A putative new idea for AI control; index here.
The desiderata for corrigibility are:
- A corrigible agent tolerates, and preferably assists, its operators in their attempts to alter or shut down the agent.
- A corrigible agent does not attempt to manipulate or deceive its operators.
- A corrigible agent has incentives to repair safety measures (such as shutdown buttons, tripwires, or containment tools) if they break, or at least notify its operators in the event of a breakage.
- A corrigible agent preserves its corrigibility, even as it creates new sub-systems or sub-agents, even if it undergoes significant self-modification.
In this post, I'll be looking at one aspect of points 1 and 3. I feel that they're actually pretty much the same point -- the AI has to act while preserving the corrigibility infrastructure.
A summary of the result will be:
- Without a formal definition of what an operator is, corrigibility is vulnerable to the AI replacing the operator with a fake version.
The warning in this post should always be born in mind, of course; it's possible that we me might find a semi-formal version of operator that does the trick.
Defining the operator or defining the event
Typically the process of correctionof values is defined physically, as being the outcome of specific event (such as a button press, or a specific stochastic event triggered by or triggering a button press). This could also be defined by a digital event (receiving a certain encoded signal, or similar).
In all cases, the idea is the same: there is a very narrow and specific definition of the value correction event, and the physical or digital infrastructure surrounding it plays the role of ensuring the value corrections happen just as we intended. For instance, the physical event could be the button press (or a charge in a wire triggered by the button press) and the button itself could be in a room with an operator, with the operator keeping an eye on the AI and motivated to press the button under the right circumstances.

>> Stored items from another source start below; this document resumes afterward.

(** C2: with [N] steps and [currentStep = c], exactly [max 0 (min c N)]
    markers are Completed, at most one is Current, and all the others
    are Pending. *)
Theorem state_counts (steps : list string) (c : Z) :
  Z.of_nat (count_state Completed (StepIndicator steps c))
  = Z.max 0 (Z.min c (Z.of_nat (length steps))) ∧
  count_state Current (StepIndicator steps c) ≤ 1 ∧
  count_state Completed (StepIndicator steps c)
  + count_state Current (StepIndicator steps c)
  + count_state Pending (StepIndicator steps c) = length steps ∧
  Forall (λ m, marker_state m ≠ Some Completed →
               marker_state m ≠ Some Current →
               marker_state m = Some Pending)
    (markers (StepIndicator steps c)).
Proof.
  split_and!.
  - induction steps as [|step steps IH] using rev_ind; [cbn; lia|].
    rewrite count_state_snoc, length_app, Nat2Z.inj_add, IH.
    unfold spec_state. cbn [length].
    repeat case_decide; try congruence; lia.
  - assert (count_state Current (StepIndicator steps c)
            = if decide (0 ≤ c < Z.of_nat (length steps))%Z then 1 else 0)
      as ->; [|case_decide; lia].
    induction steps as [|step steps IH] using rev_ind.
    { cbn. case_decide; [lia|done]. }
    rewrite count_state_snoc, length_app, IH.
    unfold spec_state. cbn [length].
    repeat case_decide; try congruence; lia.
  - induction steps as [|step steps IH] using rev_ind; [done|].
    rewrite !count_state_snoc, length_app. cbn [length].
    destruct (spec_state (length steps) c);
      repeat case_decide; try congruence; lia.
  - apply Forall_lookup. intros i m Him.
    assert (i < length steps) as Hi.
    { rewrite <- (length_markers steps c). by eapply lookup_lt_Some. }
    rewrite lookup_markers in Him by done. injection Him as <-.
    rewrite marker_state_step_marker.
    destruct (spec_state i c); congruence.
Qed.

(** C3: an out-of-range [currentStep] saturates the classification of a
    non-empty list: every marker is Pending when it is negative, every
    marker is Completed when it is at least [steps.length]; so for steps
    A, B, C, three Pending markers at [-1] and three Completed at [3]. *)
Theorem out_of_range_saturates :
  (∀ (steps : list string) (currentStep : Z),
     steps ≠ [] →
     ((currentStep < 0)%Z →
        states (StepIndicator steps currentStep)
        = replicate (length steps) (Some Pending)) ∧
     ((currentStep >= Z.of_nat (length steps))%Z →
        states (StepIndicator steps currentStep)
        = replicate (length steps) (Some Completed))) ∧
  states (StepIndicator ["A"; "B"; "C"] (-1))
  = [Some Pending; Some Pending; Some Pending] ∧
  states (StepIndicator ["A"; "B"; "C"] 3)
  = [Some Completed; Some Completed; Some Completed].
Proof.
  split; [|split; reflexivity].
  intros steps c _. split; intros Hc; apply states_saturated; intros i Hi;
    unfold spec_state.
  - by rewrite !decide_False by lia.
  - by rewrite decide_True by lia.
Qed.

Lemma out_of_range_saturates_witness :
  states (StepIndicator ["A"; "B"; "C"] (-1))
  = replicate (length ["A"; "B"; "C"]) (Some Pending) ∧
  states (StepIndicator ["A"; "B"; "C"] 3)
  = replicate (length ["A"; "B"; "C"]) (Some Completed).
Proof.
  split.
  - apply (proj1 out_of_range_saturates ["A"; "B"; "C"] (-1)%Z); [done|lia].
  - apply (proj1 out_of_range_saturates ["A"; "B"; "C"] 3%Z); [done|simpl; lia].
Defined.

(** ** Shape of the output *)

Lemma spec_state_flags c i :
  spec_state i c
  = if isCompleted i c then Completed
    else if isCurrent i c then Current else Pending.
Proof.
  unfold spec_state, isCompleted, isCurrent.
  destruct (Z.ltb_spec (Z.of_nat i) c); [by rewrite decide_True|].
  rewrite decide_False by lia.
  destruct (Z.eqb_spec (Z.of_nat i) c); [by rewrite decide_True|].
  by rewrite decide_False.
Qed.

Lemma keys_StepIndicator steps c :
  key <$> items (StepIndicator steps c) = Some <$> seq 0 (length steps).
Proof.
  rewrite items_StepIndicator, fmap_imap.
  apply (imap_seq_0 steps Some).
Qed.

Lemma label_texts_StepIndicator steps c :
  omap label_text (items (StepIndicator steps c)) = steps.
Proof.
  rewrite items_StepIndicator.
  rewrite (omap_imap label_text (renderStep c) (λ _ step, step)) by done.
  induction steps as [|step steps IH] using rev_ind; [done|].
  rewrite imap_app, IH. done.
Qed.



(** C5: the output has exactly [steps.length] markers, one per entry of
    [steps] and in the order of [steps]: the item at each index is the
    one built from the step at that index, the labels read in order are
    [steps], the keys are the indices in order; an empty [steps] gives
    no marker, whatever [currentStep] is. *)
Theorem one_marker_per_step (steps : list string) (currentStep : Z) :
  length (markers (StepIndicator steps currentStep)) = length steps ∧
  length (items (StepIndicator steps currentStep)) = length steps ∧
  (∀ i : nat,
     items (StepIndicator steps currentStep) !! i
     = renderStep currentStep i <$> steps !! i) ∧
  (∀ i : nat,
     markers (StepIndicator steps currentStep) !! i
     = (λ _, step_marker currentStep i) <$> steps !! i) ∧
  omap label_text (items (StepIndicator steps currentStep)) = steps ∧
  key <$> items (StepIndicator steps currentStep)
  = Some <$> seq 0 (length steps) ∧
  markers (StepIndicator [] currentStep) = [].
Proof.
  split_and!.
  - apply length_markers.
  - by rewrite items_StepIndicator, length_imap.
  - intros i. by rewrite items_StepIndicator, list_lookup_imap.
  - intros i. by rewrite markers_StepIndicator, list_lookup_imap.
  - apply label_texts_StepIndicator.
  - apply keys_StepIndicator.
  - done.
Qed.
(* ===== verification/Bytes.v ===== *)
(** * Byte arrays

    [Uint8Array] values are lists of bytes.  This file holds what the layouts
    use of them: [DataView] reads and writes of little-endian integers (values
    wrap modulo [2 ^ (8 * n)], as the setters do), [slice], and lowercase hex
    as [Number.prototype.toString(16)] and [padStart(2, "0")] print it. *)
From Stdlib Require Import ZArith Lia Strings.Byte Strings.Ascii.
From stdpp Require Import base numbers strings list.
From S2P Require Import Prelude.

Abbreviation bytes := (list byte).

#[export] Instance byte_eq_dec : EqDecision byte := Byte.byte_eq_dec.

(** ** One byte *)

Definition byte_val (b : byte) : Z := Z.of_N (Byte.to_N b).

Definition byte_of (z : Z) : byte :=
  default x00 (Byte.of_N (Z.to_N (z mod 256))).

(** [Uint8Array.from] over integer literals *)
Definition bytes_of_Zs (zs : list Z) : bytes := map byte_of zs.

Lemma byte_val_range b : 0 <= byte_val b < 256.
Proof. unfold byte_val. pose proof (Byte.to_N_bounded b). lia. Qed.

Lemma byte_val_of z : byte_val (byte_of z) = z mod 256.
Proof.
  unfold byte_val, byte_of.
  pose proof (Z.mod_pos_bound z 256 ltac:(lia)) as Hz.
  destruct (Byte.of_N (Z.to_N (z mod 256))) as [b|] eqn:E; simpl.
  - apply Byte.to_of_N in E. rewrite E. lia.
  - apply Byte.of_N_None_iff in E. lia.
Qed.

Lemma byte_of_val b : byte_of (byte_val b) = b.
Proof.
  unfold byte_of, byte_val. pose proof (byte_val_range b) as Hb. unfold byte_val in Hb.
  rewrite Z.mod_small, N2Z.id by lia. by rewrite Byte.of_to_N.
Qed.

Lemma byte_val_inj a b : byte_val a = byte_val b → a = b.
Proof. intros E. by rewrite <- (byte_of_val a), <- (byte_of_val b), E. Qed.

Lemma byte_of_small z : 0 <= z < 256 → byte_val (byte_of z) = z.
Proof. intros. rewrite byte_val_of. by apply Z.mod_small. Qed.

(** ** Little-endian integers *)

(** [DataView.prototype.setUint*(0, value, true)] into a fresh array of [n] bytes *)
Fixpoint le_bytes (n : nat) (z : Z) : bytes :=
  match n with
  | O => []
  | S n => byte_of z :: le_bytes n (z / 256)
  end.

(** [DataView.prototype.getUint*(_, true)] *)
Fixpoint le_val (bs : bytes) : Z :=
  match bs with
  | [] => 0
  | b :: bs => byte_val b + 256 * le_val bs
  end.

(** [DataView.prototype.getBigInt64(_, true)]: the two's complement reading *)
Definition le_signed (bs : bytes) : Z :=
  let m := 256 ^ Z.of_nat (length bs) in
  let v := le_val bs in if v <? m / 2 then v else v - m.

Lemma le_bytes_length n z : length (le_bytes n z) = n.
Proof. revert z; induction n as [|n IH]; intros z; simpl; [done | by rewrite IH]. Qed.

Lemma pow256_pos n : 0 < 256 ^ Z.of_nat n.
Proof. apply Z.pow_pos_nonneg; lia. Qed.

Lemma pow256_S n : 256 ^ Z.of_nat (S n) = 256 * 256 ^ Z.of_nat n.
Proof. rewrite Nat2Z.inj_succ, Z.pow_succ_r; lia. Qed.

Lemma le_val_bytes n z : le_val (le_bytes n z) = z mod 256 ^ Z.of_nat n.
Proof.
  revert z; induction n as [|n IH]; intros z; cbn [le_bytes le_val].
  { by rewrite Z.mod_1_r. }
  rewrite IH, byte_val_of, pow256_S.
  pose proof (pow256_pos n).
  by rewrite Z.rem_mul_r by lia.
Qed.

Lemma le_val_bytes_small n z : 0 <= z < 256 ^ Z.of_nat n → le_val (le_bytes n z) = z.
Proof. intros. rewrite le_val_bytes. by apply Z.mod_small. Qed.

Lemma le_val_range bs : 0 <= le_val bs < 256 ^ Z.of_nat (length bs).
Proof.
  induction bs as [|b bs IH]; cbn [le_val length]; [lia|].
  rewrite pow256_S. pose proof (byte_val_range b). nia.
Qed.

Lemma le_bytes_val bs : le_bytes (length bs) (le_val bs) = bs.
Proof.
  induction bs as [|b bs IH]; [done|]. cbn [le_val length le_bytes].
  pose proof (byte_val_range b).
  f_equal.
  - apply byte_val_inj. rewrite byte_val_of.
    rewrite (Z.mul_comm 256), Z.mod_add by lia. by apply Z.mod_small.
  - rewrite (Z.mul_comm 256), Z.div_add by lia.
    rewrite Z.div_small by lia. by rewrite Z.add_0_l.
Qed.

Lemma le_val_inj a b : length a = length b → le_val a = le_val b → a = b.
Proof. intros L E. by rewrite <- (le_bytes_val a), <- (le_bytes_val b), L, E. Qed.

Lemma le_signed_bytes8 z : I64_MIN <= z <= I64_MAX → le_signed (le_bytes 8 z) = z.
Proof.
  intros H. unfold le_signed. rewrite le_bytes_length, le_val_bytes.
  change (256 ^ Z.of_nat 8) with 18446744073709551616.
  unfold I64_MIN, I64_MAX in H.
  change (18446744073709551616 / 2) with 9223372036854775808.
  destruct (Z_lt_ge_dec z 0).
  - replace (z mod 18446744073709551616) with (z + 18446744073709551616).
    + case_tests; bool_reflect; lia.
    + rewrite <- (Z_mod_plus_full z 1). symmetry. apply Z.mod_small. lia.
  - rewrite Z.mod_small by lia. case_tests; bool_reflect; lia.
Qed.

Lemma le_signed_range8 bs : length bs = 8%nat → I64_MIN <= le_signed bs <= I64_MAX.
Proof.
  intros L. unfold le_signed. pose proof (le_val_range bs) as R. rewrite L in *.
  change (256 ^ Z.of_nat 8) with 18446744073709551616 in *.
  change (18446744073709551616 / 2) with 9223372036854775808.
  unfold I64_MIN, I64_MAX. case_tests; bool_reflect; lia.
Qed.

Lemma le_val_range8 bs : length bs = 8%nat → 0 <= le_val bs <= U64_MAX.
Proof.
  intros L. pose proof (le_val_range bs) as R. rewrite L in R.
  change (256 ^ Z.of_nat 8) with 18446744073709551616 in R. unfold U64_MAX. lia.
Qed.

(** ** Slices *)

(** [data.slice(offset, offset + n)]: shorter than [n] past the end *)
Definition slice (data : bytes) (offset n : nat) : bytes := take n (drop offset data).

Lemma slice_length data o n : (o + n <= length data)%nat → length (slice data o n) = n.
Proof. intros. unfold slice. rewrite length_take, length_drop. lia. Qed.

Lemma slice_app_r (a b : bytes) o n : (length a <= o)%nat → slice (a ++ b) o n = slice b (o - length a) n.
Proof.
  intros. unfold slice.
  replace o with (length a + (o - length a))%nat at 1 by lia.
  by rewrite <- drop_drop, drop_app_length.
Qed.

Lemma slice_app_here (a b : bytes) n : length a = n → slice (a ++ b) 0 n = a.
Proof. intros <-. unfold slice. rewrite drop_0. apply take_app_length. Qed.

Lemma slice_all (a : bytes) n : length a = n → slice a 0 n = a.
Proof. intros <-. unfold slice. rewrite drop_0. by apply take_ge. Qed.

(** [value.some((byte) => byte !== 0)] *)
Definition some_nonzero (bs : bytes) : bool := existsb (λ b, negb (byte_val b =? 0)) bs.

Definition zero_bytes (n : nat) : bytes := replicate n x00.

Lemma some_nonzero_false bs : some_nonzero bs = false ↔ bs = zero_bytes (length bs).
Proof.
  unfold some_nonzero, zero_bytes. induction bs as [|b bs IH]; simpl; [done|].
  rewrite orb_false_iff, negb_false_iff, Z.eqb_eq, IH.
  split.
  - intros [E1 E2]. f_equal; [|done]. apply byte_val_inj. by rewrite E1.
  - intros [= -> E]. done.
Qed.

(** ** Lowercase hex *)

Definition hex_digit (n : Z) : ascii :=
  ascii_of_N (Z.to_N (if n <? 10 then 48 + n else 87 + n)).

Definition hex_value (c : ascii) : option Z :=
  let n := Z.of_N (N_of_ascii c) in
  if (48 <=? n) && (n <=? 57) then Some (n - 48)
  else if (97 <=? n) && (n <=? 102) then Some (n - 87)
  else None.

Fixpoint bytesToHex (bs : bytes) : string :=
  match bs with
  | [] => EmptyString
  | b :: bs => String (hex_digit (byte_val b / 16)) (String (hex_digit (byte_val b mod 16)) (bytesToHex bs))
  end.

Fixpoint hex_pairs (s : string) : option bytes :=
  match s with
  | EmptyString => Some []
  | String _ EmptyString => None
  | String c (String d s) =>
      match hex_value c, hex_value d, hex_pairs s with
      | Some h, Some l, Some bs => Some (byte_of (16 * h + l) :: bs)
      | _, _, _ => None
      end
  end.

Lemma hex_value_digit n : 0 <= n < 16 → hex_value (hex_digit n) = Some n.
Proof.
  intros H.
  assert (n ∈ seqZ 0 16) as Hin by (apply elem_of_seqZ; lia).
  revert Hin. apply (proj1 (Forall_forall (λ n, hex_value (hex_digit n) = Some n) (seqZ 0 16))).
  repeat constructor.
Qed.

Lemma hex_pairs_bytesToHex bs : hex_pairs (bytesToHex bs) = Some bs.
Proof.
  induction bs as [|b bs IH]; [done|]. cbn [bytesToHex hex_pairs].
  pose proof (byte_val_range b).
  rewrite !hex_value_digit, IH.
  - by rewrite <- Z.div_mod, byte_of_val by lia.
  - apply Z.mod_pos_bound; lia.
  - split; [apply Z.div_pos | apply Z.div_lt_upper_bound]; lia.
Qed.

Lemma bytesToHex_inj a b : bytesToHex a = bytesToHex b → a = b.
Proof.
  intros E. apply (f_equal hex_pairs) in E. rewrite !hex_pairs_bytesToHex in E. by injection E.
Qed.

Lemma bytesToHex_length bs : String.length (bytesToHex bs) = (2 * length bs)%nat.
Proof. induction bs as [|b bs IH]; simpl; [done | rewrite IH; lia]. Qed.

#[global] Arguments le_bytes : simpl never.
#[global] Arguments le_val : simpl never.
#[global] Arguments byte_of : simpl never.
#[global] Arguments byte_val : simpl never.
#[global] Arguments slice : simpl never.
#[global] Arguments bytes_of_Zs : simpl never.

#[export] Hint Resolve le_val_range8 le_signed_range8 byte_val_range : js.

Such a setup is naturally vulnerable if the AI is motivated to manipulate the operator, or one of its subagents is. But even if we can solve points 2. and 4., there remains another vulnerability: the AI can choose to replace the operator with an artificial one (maybe a robot, maybe a second wire).
Why would the AI be so motivated? Well, for a start, it's indifferent to doing so. If the operator is not part of the definition of corrigibility, then having a human operator or a robot one that does exactly the same thing will be equivalent to the AI.
Now, there are frictions that might push against this. Replacing the operator might carry an expected cost. Or maybe the operator has private information that the AI wants to know, hence replacing them is a negative as the robot wouldn't have that information. And maybe the AI has a rough "don't harm humans" motive, that, while imperfect, at least prevents it from removing the operator in this circumstance.
But there may be motivations pushing the other way. For example, if a learning agent is unbiased but not uninfluenceable, then it will be motivated to replace the operator with a robot with the same expected outcome, but different variance. Or maybe the operator has private information, but it's much more effective to have a robot read that info from their brain than to rely on the human to reveal that through their behaviour. Or maybe the AI is decently motivated to preserve the corrigibility infrastructure, and is aware of how mortal humans can be, so replacing them with a robot is the prudent thing to do.
All this stems from the fact that the operator is not well defined as part of the corrigibility infrastructure, but their position relies on physical facts about the world, along with a narrow definition of the correction of value event. To combat that, we'd need to define the operator properly, a very tricky challenge, or physically and cognitively secure them, or hope the AI learns early on not to not harm them.